Nearly three years ago, Hughes burst into Test cricket in South Africa, making twin centuries in his second match and 415 runs in the three-match series.
''I'll never forget that series, obviously: debut for Australia and some really good success,'' he said yesterday. ''I'll never forget it, but this is a whole new tour now. There's hard work ahead in the next couple of weeks, no doubt about it.''
This time there are just two matches, neither in Durban.
This time Hughes will not catch the South Africans by surprise. They are making plans already, Dale Steyn has said so, bluntly.
''He's got his opinion. He's entitled to that,'' Hughes said. ''I just worry about my game and go from there. You hear a lot of people come out and say a lot of things. That's fine.''
His face was inscrutable, so it was not clear how wide his aim was here. All his short career, he has been in someone's line of fire; he's entitled to an all-purpose return of serve.
South Africa is not so much interested in whether Hughes keeps a level head as where that head is compared with the line of the ball. No one's technique has been so thoroughly studied since Casanova. Last time, South Africa's failing was to bowl short to him, mistaking unorthodoxy for timidity. Since then, bowlers have learnt to pitch up.

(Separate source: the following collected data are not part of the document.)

(* ===== verification/Dashboard.v ===== *)
(** * The availability grid, the dashboard and the night audit

    app/services/availability_service.py, dashboard_service.py and
    app/tasks/night_audit.py: what a property looks like on a day, and the
    nightly task that marks no-shows and counts the day before.  Sending the
    owner's e-mail is left out. *)

From stdpp Require Import gmap.
From S2P Require Import Prelude PyDecimal PyJson StayDates Calendar Models Session Rates Folio Booking Reports.

Section dashboard.
Context {env : Env} {zones : Zones}.

(** ** availability_service.py *)

Record availability_cell := AvailabilityCell {
  ac_date : date; ac_room_type : Z; ac_name : string; ac_total : Z; ac_booked : Z; ac_blocked : Z; ac_available : Z }.

Definition room_counts_by_type (tenant_id : Z) (room_type_ids : list Z) : M (gmap Z Z) :=
  query (fun d => group_sum r_room_type (fun _ => 1)
    (List.filter (fun r => (r_tenant r =? tenant_id) && existsb (Z.eqb (r_room_type r)) room_type_ids
                           && bool_decide (r_deleted_at r = None)) (rooms d))).

(** The rows of the range, as the dict [ledger_map]. *)
Definition grid_ledger (tenant_id : Z) (rt_ids : list Z) (start_date end_date : date) (d : DB) : gmap (Z * date) AvailabilityLedger :=
  list_to_map (omap (fun kr : ledger_key * AvailabilityLedger =>
    let '((t, rt, n), r) := kr in
    if (t =? tenant_id) && existsb (Z.eqb rt) rt_ids && (start_date <=? n) && (n <=? end_date) then Some ((rt, n), r) else None)
    (map_to_list (ledger d))).

Definition grid_cell (counts : gmap Z Z) (ledger_map : gmap (Z * date) AvailabilityLedger) (rt : RoomType) (day : date)
    : availability_cell :=
  let '(total, booked, blocked) :=
    match ledger_map !! (rt_id rt, day) with
    | Some row => (total_rooms row, booked_rooms row, blocked_rooms row)
    | None => (get0 counts (rt_id rt), 0, 0)
    end in
  AvailabilityCell day (rt_id rt) (rt_name rt) total booked blocked (total - booked - blocked).

Definition get_availability_grid (tenant_id property_id : Z) (start_date end_date : date) (room_type_id : option Z)
    : M (option (list availability_cell)) :=
  prop ← get_property tenant_id property_id;
  match prop with
  | None => mret None
  | Some _ =>
      rts ← select (fun rt => (rt_tenant rt =? tenant_id) && (rt_property rt =? property_id)
                 && match room_type_id with Some i => rt_id rt =? i | None => true end);
      let room_types := order_by (fun a b => collate (rt_name a) (rt_name b)) rts in
      match room_types with
      | [] => mret (Some [])
      | _ =>
          let rt_ids := List.map rt_id room_types in
          counts ← room_counts_by_type tenant_id rt_ids;
          dates ← lift (iter_inclusive_dates start_date end_date);
          ledger_map ← query (grid_ledger tenant_id rt_ids start_date end_date);
          mret (Some (List.flat_map (fun rt => List.map (grid_cell counts ledger_map rt) dates) room_types))
      end
  end.

(** ** Counts by first and last night *)

Definition min_line_date (d : DB) (tenant_id booking_id : Z) : option date :=
  List.fold_right (fun l acc =>
    if (l_tenant l =? tenant_id) && (l_booking l =? booking_id) then
      Some (match acc with Some m => Z.min (l_date l) m | None => l_date l end)
    else acc) None (lines d).

Definition booking_of_property (tenant_id property_id : Z) (b : Booking) : bool :=
  (b_tenant b =? tenant_id) && (b_property b =? property_id).

Definition first_night_is (d : DB) (b : Booking) (day : date) : bool :=
  bool_decide (min_line_date d (b_tenant b) (b_id b) = Some day).
Definition last_night_is (d : DB) (b : Booking) (day : date) : bool :=
  bool_decide (max_line_date d (b_tenant b) (b_id b) = Some day).

(** [_count_arrivals] *)
Definition count_arrivals (tenant_id property_id : Z) (day : date) : M Z :=
  query (fun d => countb (fun b => booking_of_property tenant_id property_id b
    && negb (str_in (b_status b) ACTIVE_EXCLUDE) && first_night_is d b day) (bookings d)).

(** [_count_departures]: the last night was the day before. *)
Definition count_departures (tenant_id property_id : Z) (day : date) : M Z :=
  last_night ← lift (date_add day (-1));
  query (fun d => countb (fun b => booking_of_property tenant_id property_id b
    && negb (str_in (b_status b) ACTIVE_EXCLUDE) && last_night_is d b last_night) (bookings d)).

Definition count_no_shows (tenant_id property_id : Z) (day : date) : M Z :=
  query (fun d => countb (fun b => booking_of_property tenant_id property_id b
    && String.eqb (b_status b) "no_show" && first_night_is d b day) (bookings d)).

(** ** dashboard_service.py *)

Definition DashboardServiceError (detail : string) (status_code : Z) : exn := ServiceError "DashboardServiceError" detail status_code.

Record dashboard_summary := DashboardSummary {
  ds_arrivals : Z; ds_departures : Z; ds_occupied : Z; ds_total : Z; ds_dirty : Z; ds_currency : string;
  ds_unpaid : list (Z * string * option string) }.

Definition rows_on (d : DB) (tenant_id property_id : Z) (day : date) : list (ledger_key * AvailabilityLedger) :=
  List.filter (fun kr => property_row d tenant_id property_id kr && (row_date kr =? day)) (map_to_list (ledger d)).

(** [(func.sum(booked_rooms), func.sum(total_rooms))] of the day. *)
Definition ledger_day (tenant_id property_id : Z) (day : date) : M (Z * Z) :=
  query (fun d =>
    (sumZ (List.map (fun kr => booked_rooms kr.2) (rows_on d tenant_id property_id day)),
     sumZ (List.map (fun kr => total_rooms kr.2) (rows_on d tenant_id property_id day)))).

Definition count_dirty_rooms (tenant_id property_id : Z) : M Z :=
  query (fun d => countb (fun r => (r_tenant r =? tenant_id) && String.eqb (r_hk_status r) "dirty"
    && bool_decide (r_deleted_at r = None)
    && existsb (fun x => (rt_tenant x =? r_tenant r) && (rt_id x =? r_room_type r) && (rt_property x =? property_id)) (room_types d))
    (rooms d)).

(** One row of the unpaid list as the API shows it. *)
Definition unpaid_read (row : Z * Z * string * string) : Z * string * option string :=
  let '(bid, bal, fn, ln) := row in
  let name := strip (fn ++ " " ++ ln) in
  (bid, format_f (cents bal), if truthy name then Some name else None).

Definition get_dashboard_summary (tenant_id property_id : Z) : M dashboard_summary :=
  prop ← scalar (fun p => (p_tenant p =? tenant_id) && (p_id p =? property_id));
  match prop with
  | None => raise (DashboardServiceError "property not found" 404)
  | Some prop =>
      let tz_id := strip (p_timezone prop) in
      if negb (truthy tz_id) then raise (DashboardServiceError "property timezone is empty" 400)
      else if negb (zone_known tz_id) then raise (DashboardServiceError (invalid_zone prop) 400)
      else
        t ← get_now;
        let today_local := local_day tz_id t in
        arrivals ← count_arrivals tenant_id property_id today_local;
        departures ← count_departures tenant_id property_id today_local;
        '(occupied, total) ← ledger_day tenant_id property_id today_local;
        dirty ← count_dirty_rooms tenant_id property_id;
        raw_unpaid ← list_unpaid_folio_summary_for_property tenant_id property_id None false;
        mret (DashboardSummary arrivals departures occupied total dirty (p_currency prop) (List.map unpaid_read raw_unpaid))
  end.

(** ** night_audit.py *)

(** A zone name the database does not know counts as UTC. *)
Definition audit_zone (timezone_id : string) : string :=
  let tz := strip timezone_id in if zone_known tz then tz else "UTC"%string.

(** [_night_audit_fanout_async]: the properties whose local hour it is. *)
Definition night_audit_fanout (properties : list (Z * Z * string)) (target_hour now : Z) : list (Z * Z) :=
  omap (fun p : Z * Z * string => let '(tenant_id, property_id, timezone_id) := p in
    if local_hour (audit_zone timezone_id) now =? target_hour then Some (tenant_id, property_id) else None) properties.

Definition no_show_request : booking_patch :=
  BookingPatch None (Some (Some "no_show"%string)) None None None None.

(** [_auto_no_show_confirmed_past_checkin]: a booking that cannot be marked is
    passed over. *)
Definition auto_no_show (tenant_id : Z) : list Z -> M Z :=
  fix loop (booking_ids : list Z) : M Z :=
    match booking_ids with
    | [] => mret 0
    | bid :: rest =>
        marked ← try_except
          (_ ← patch_booking tenant_id bid no_show_request;
           _ ← record_audit tenant_id "booking.night_audit_no_show" "booking" (Some bid);
           mret 1)
          (fun e => match e with PatchBookingError _ _ => Some (mret 0) | _ => None end);
        n ← loop rest;
        mret (marked + n)
    end.

Definition overdue (d : DB) (tenant_id property_id : Z) (today_local : date) (b : Booking) : bool :=
  booking_of_property tenant_id property_id b && String.eqb (b_status b) "confirmed"
  && match min_line_date d (b_tenant b) (b_id b) with Some n => n <? today_local | None => false end.

Definition auto_no_show_confirmed_past_checkin (tenant_id property_id : Z) (today_local : date) : M Z :=
  booking_ids ← query (fun d => List.map b_id (List.filter (overdue d tenant_id property_id today_local) (bookings d)));
  auto_no_show tenant_id booking_ids.

(** A zone name the database does not know is an error as soon as a payment's
    local day is asked for. *)
Definition payments_total_for_local_day (tenant_id property_id : Z) (timezone_id : string) (day : date) : M Z :=
  paid ← query (fun d => existsb (fun f => (f_tenant f =? tenant_id) && is_payment_row f) (folio d));
  if paid && negb (zone_known timezone_id) then raise DataError
  else query (fun d => sumZ (List.map f_amount (List.filter
    (fun f => folio_in_range d tenant_id property_id timezone_id day day f && is_payment_row f) (folio d)))).

Record night_audit := NightAudit {
  na_auto_no_shows : Z; na_arrivals : Z; na_departures : Z; na_no_shows : Z; na_payments : Z;
  na_unpaid : list (string * string); na_date : date }.

Definition unpaid_entry (row : Z * Z * string * string) : string * string :=
  let '(bid, bal, fn, ln) := row in
  let name := strip (fn ++ " " ++ ln) in
  (if truthy name then name else uuid_str bid, format_f (cents bal)).

Definition night_audit_property (tenant_id property_id : Z) : M (option night_audit) :=
  prop ← scalar (fun p => (p_tenant p =? tenant_id) && (p_id p =? property_id));
  match prop with
  | None => mret None
  | Some prop =>
      t ← get_now;
      let today_local := local_day (audit_zone (p_timezone prop)) t in
      yesterday_local ← lift (date_add today_local (-1));
      auto_no_shows ← auto_no_show_confirmed_past_checkin tenant_id property_id today_local;
      arrivals ← count_arrivals tenant_id property_id yesterday_local;
      departures ← count_departures tenant_id property_id yesterday_local;
      no_shows ← count_no_shows tenant_id property_id yesterday_local;
      payments ← payments_total_for_local_day tenant_id property_id (strip (p_timezone prop)) yesterday_local;
      unpaid_raw ← list_unpaid_folio_summary_for_property tenant_id property_id (Some yesterday_local) true;
      mret (Some (NightAudit auto_no_shows arrivals departures no_shows payments (List.map unpaid_entry unpaid_raw) yesterday_local))
  end.

End dashboard.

''I'm sure they'll come at me a little bit differently,'' Hughes said, ''but in saying that, I'm sure there is going to be a lot of short-pitched bowling. But it's just about me worrying about my game. I know it's not going to be easy and I've got my head around that, and I just can't wait for what lies ahead.''
In the recent warm-up match in Potchefstroom, Hughes, to his annoyance, was caught twice from nicks. That was against ruffian bowlers on a rogue pitch.
Hughes said he didn't mind. ''That's what I was expecting before I came over here,'' he said. ''I knew I was definitely going to get a lot of short-pitched bowling. I'm sure it's going to be no different going into the first Test match.''
But Newlands, typically, is slow and stodgy, though it rarely hosts Test cricket this early in the season and so is something of an unknown.
In any case, Hughes believes he is a better player for his experiences since the 2009 tour. He has certainly been around the block. In England later that year, they successfully targeted his off-stump vulnerability and he was dropped. In the next 18 months, he played only two Tests, both as a temp when Simon Katich was injured.
Another injury to Katich midway through last summer's Ashes series opened a place again. Katich's subsequent delisting gave him the chance to make it permanent. England again tormented him, but in the most recent Test match in Sri Lanka, he made an important century. It was his first since Durban.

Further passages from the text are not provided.